Het ontwerpwijzigingsplan heeft met ingang van 21 augustus 2015 gedurende zes weken ter inzage gelegen (artikel 3.8 Wro). Tijdens deze periode is voor belanghebbenden de mogelijkheid tot het indienen van zienswijzen geboden. Er zijn geen zienswijzen ingediend.

Het college van burgemeester en wethouders heeft op 8 december besloten over de vaststelling van het wijzigingsplan. Het is ongewijzigd vastgesteld. Tegen dit besluit is beroep mogelijk bij de Afdeling Bestuursrechtspraak van de Raad van State.

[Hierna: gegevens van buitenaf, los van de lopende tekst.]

(** ** What an upload answers *)

(** [upload] reports failure by raising only: whenever it returns, the
    answer says success, and its chunk count is the number of objects the
    upload inserted into the store. *)
Theorem upload_answer_counts_the_insertions upl w answer w' :
  upload upl w = (Ok answer, w') →
  success answer = true
  ∧ ∃ added,
      trace w' = trace w ++ added
      ∧ chunks answer = Z.of_nat (tally is_add added)
      ∧ ∃ kept, sublist kept (objects w)
          ∧ len (objects w') = len kept + chunks answer.
Proof.
  intros Hrun.
  destruct (upload_cases upl w) as [(detail & Hrefused)|(name & ext & _ & _ & Hingest)].
  - rewrite Hrefused in Hrun. discriminate.
  - rewrite Hingest in Hrun. unfold ingest_outcome in Hrun.
    destruct (process_doc (file upl) ext name) as [rows|e|]; [|discriminate..].
    injection Hrun as <- <-. split; [done|].
    eexists. split; [reflexivity|]. cbn [chunks trace objects].
    split.
    + cbn [tally is_add]. rewrite tally_app, tally_add_insertions.
      cbn [tally is_add]. unfold len. lia.
    + exists (filter (λ row, ¬ has_name name row) (objects w)).
      split; [apply sublist_filter|].
      unfold len. rewrite length_app. lia.
Qed.

Lemma upload_answer_counts_the_insertions_witness :
  upload (named_upload (str "a.json") (text_file json_a1)) small_world
  = (Ok a_json_answer, a_json_world)
  ∧ success a_json_answer = true
  ∧ ∃ added,
      trace a_json_world = trace small_world ++ added
      ∧ chunks a_json_answer = Z.of_nat (tally is_add added)
      ∧ ∃ kept, sublist kept (objects small_world)
          ∧ len (objects a_json_world) = len kept + chunks a_json_answer.
Proof.
  assert (Hdoc : process_doc (text_file json_a1) (str "json") (str "a.json") = Ok [a_json_row])
    by (apply (process_doc_from_chunks _ _ _ json_a1_canonical [json_a1_canonical]);
        vm_compute; reflexivity).
  assert (Hrun : upload (named_upload (str "a.json") (text_file json_a1)) small_world
                 = (Ok a_json_answer, a_json_world)).
  { rewrite (upload_named _ _ (str "a.json") (str "json"));
      [|done|vm_compute; discriminate|vm_compute; reflexivity].
    rewrite bool_decide_eq_true_2 by compute_done.
    unfold ingest_outcome. cbn [file named_upload]. rewrite Hdoc.
    unfold a_json_answer, a_json_world. f_equal. }
  split; [exact Hrun|].
  exact (upload_answer_counts_the_insertions _ _ _ _ Hrun).
Defined.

6.2 Economische uitvoerbaarheid

Ten behoeve van de uitvoerbaarheid van het wijzigingsplan is het van belang te weten of het bestemmingsplan economisch uitvoerbaar is. De ontwikkeling is een particulier initiatief. Het perceel is eigendom van de aanvrager. De kosten voor het bouwrijp maken zijn van dusdanige omvang dat het plan als haalbaar kan worden aangemerkt.

6.3 Grondexploitatie

Het doel van de grondexploitatieregeling is het inzichtelijk maken van de financiële haalbaarheid en het bieden van meerdere mogelijkheden voor het kostenverhaal, waardoor er meer sturingsmogelijkheden zijn.

In dit wijzigingsplan wordt een bouwplan in de zin van artikel 6.2.1 Bro mogelijk gemaakt. In dergelijke gevallen dient een grondexploitatieplan opgesteld te worden tenzij het kostenverhaal anderszins verzekerd is. In dit plan is het kostenverhaal geregeld in een exploitatieovereenkomst tussen de gemeente en de initiatiefnemer. Hierin is onder andere het planschadeverhaal geregeld. Verder worden de plankosten via leges op de initiatiefnemer verhaald. Hiermee is het kostenverhaal anderszins verzekerd en wordt van het vaststellen van een exploitatieplan afgezien.